Orbits are in 1:1 correspondence with cones of the original fan, so it
makes perfect sense to pass this information and store it (as it is
currently done in the patch).
Mathematically, this is all that is needed, but since we have so far
issues with supporting quotient lattices and instead the fan of the orbit
lives in a "regular lattice", we need to keep the correspondence somehow.
As it is done by some matrix, perhaps that's what we need to pass to the
constructor and store.
Instead, the current version constructs a codomain_ray->domain_ray
dictionary, it is passed to the constructor and constructor reverses it
into domain_ray->codomain_index dictionary. Note that the map does not
have to be one-to-one for non-simplicial fans, so this dictionary just
picks some random representative for a domain ray. The choice may affect
the decision on whether embedding can be realized as a polynomial map or
not.
I also think it is confusing to store non-primitive generators for rays
and treat a ray as not found if a non-primitive generator is found.

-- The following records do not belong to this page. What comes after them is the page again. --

(** The positions [ts] are distinct and none is [(row, column)]: every one
    of them is pruned by the same domain [own], once. *)
Lemma prune_all_spec cells row column own ts va :
  cell cells (row, column) = Some own ->
  (row, column) ∉ ts -> NoDup ts ->
  (forall t, t ∈ ts -> is_Some (cell cells t)) ->
  (exists cells' va',
     prune_all cells row column ts va = Ret (cells', (Some va', false)) /\
     (forall t d, t ∈ ts -> cell cells t = Some d ->
        Str.replace d own "" <> "" /\ cell cells' t = Some (Str.replace d own "")) /\
     (forall q, q ∉ ts -> cell cells' q = cell cells q) /\
     (forall q, q ∈ va' <->
        q ∈ va \/ (q ∈ ts /\ exists d, cell cells q = Some d /\ 1 < Str.len d /\
                                  Str.len (Str.replace d own "") = 1))) \/
  (exists cells',
     prune_all cells row column ts va = Ret (cells', (None, true)) /\
     exists t d, t ∈ ts /\ cell cells t = Some d /\ Str.replace d own "" = "").
Proof.
  revert cells va. induction ts as [|[i j] ts IH]; intros cells va Hown Hnot Hnd Hin.
  - left. exists cells, va. simpl. split; [reflexivity|]. split; [|split].
    + intros t d Ht. now apply elem_of_nil in Ht.
    + reflexivity.
    + intros q. split; [auto|]. intros [H|[H _]]; [exact H|]. now apply elem_of_nil in H.
  - apply not_elem_of_cons in Hnot as [Hne Hnot].
    apply NoDup_cons in Hnd as [Hfresh Hnd].
    cbn [prune_all].
    pose proof (prune_cases cells row column i j va) as Hp.
    destruct (AC3.prune cells row column i j va) as [[[cells1 va1]|]| |]; simpl.
    + destruct Hp as (d & own' & Hd & Hown' & Hnz & Hset & Hva).
      assert (own' = own) by congruence. subst own'.
      destruct (set_Ret _ _ _ _ _ Hset) as (_ & Hnew & Hother).
      assert (Hown1 : cell cells1 (row, column) = Some own).
      { rewrite Hother; [assumption|congruence]. }
      assert (Hsame : forall t, t ∈ ts -> cell cells1 t = cell cells t).
      { intros t Ht. apply Hother. intros ->. contradiction. }
      destruct (IH cells1 va1 Hown1 Hnot Hnd) as
        [(cells' & va' & Hrun & Hts & Hrest & Hva')|(cells' & Hrun & t & dt & Ht & Hdt & Hz)].
      { intros t Ht. rewrite Hsame by assumption. apply Hin. now right. }
      * left. exists cells', va'. split; [exact Hrun|]. split; [|split].
        -- intros t dt [->|Ht]%elem_of_cons Hdt.
           ++ assert (dt = d) by congruence. subst dt. split; [assumption|].
              rewrite Hrest by assumption. exact Hnew.
           ++ apply Hts; [assumption|]. now rewrite Hsame.
        -- intros q [Hq1 Hq2]%not_elem_of_cons. rewrite Hrest by assumption.
           now apply Hother.
        -- intros q. rewrite Hva'. subst va1. rewrite elem_of_app.
           split.
           ++ intros [[H|H]|(Hq & dq & Hdq & Hlt & Hone)].
              ** now left.
              ** right.
                 destruct (Nat.eqb_spec (Str.len (Str.replace d own "")) 1) as [E1|E1];
                 destruct (Nat.ltb_spec 1 (Str.len d)) as [E2|E2]; simpl in H;
                   try (now apply elem_of_nil in H).
                 apply list_elem_of_singleton in H. subst q.
                 split; [now left|]. eauto.
              ** right. split; [now right|]. exists dq.
                 rewrite <- Hsame by assumption. auto.
           ++ intros [H|([->|Hq]%elem_of_cons & dq & Hdq & Hlt & Hone)].
              ** now left; left.
              ** left; right. assert (dq = d) by congruence. subst dq.
                 apply Nat.eqb_eq in Hone. apply Nat.ltb_lt in Hlt.
                 rewrite Hone, Hlt. simpl. now apply list_elem_of_singleton.
              ** right. split; [assumption|]. exists dq.
                 rewrite Hsame by assumption. auto.
      * right. exists cells'. split; [exact Hrun|]. exists t, dt.
        split; [now right|]. rewrite <- Hsame by assumption. auto.
    + right. exists cells. split; [reflexivity|].
      destruct Hp as (d & own' & Hd & Hown' & Hz).
      assert (own' = own) by congruence. subst own'.
      exists (i, j), d. split; [now left|auto].
    + exfalso. destruct Hp as (_ & [Hn|Hn]); [|congruence].
      destruct (Hin (i, j)) as [d Hd]; [now left|congruence].
    + contradiction.
Qed.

We do
represent rays throughout the code just by their generators, but it is
always assumed that they are normalized.
As a feature request it would be nice to have support for maps given by
homogeneous polynomials in the other direction, i.e. a map from the 12
orbit of P112 to P1 can be given as (0:z1:z2) -> (z1^2:z2) and this will
work for all orbits with powers corresponding to that "non-primitivity of
generators". Or is it already implemented and I am missing something?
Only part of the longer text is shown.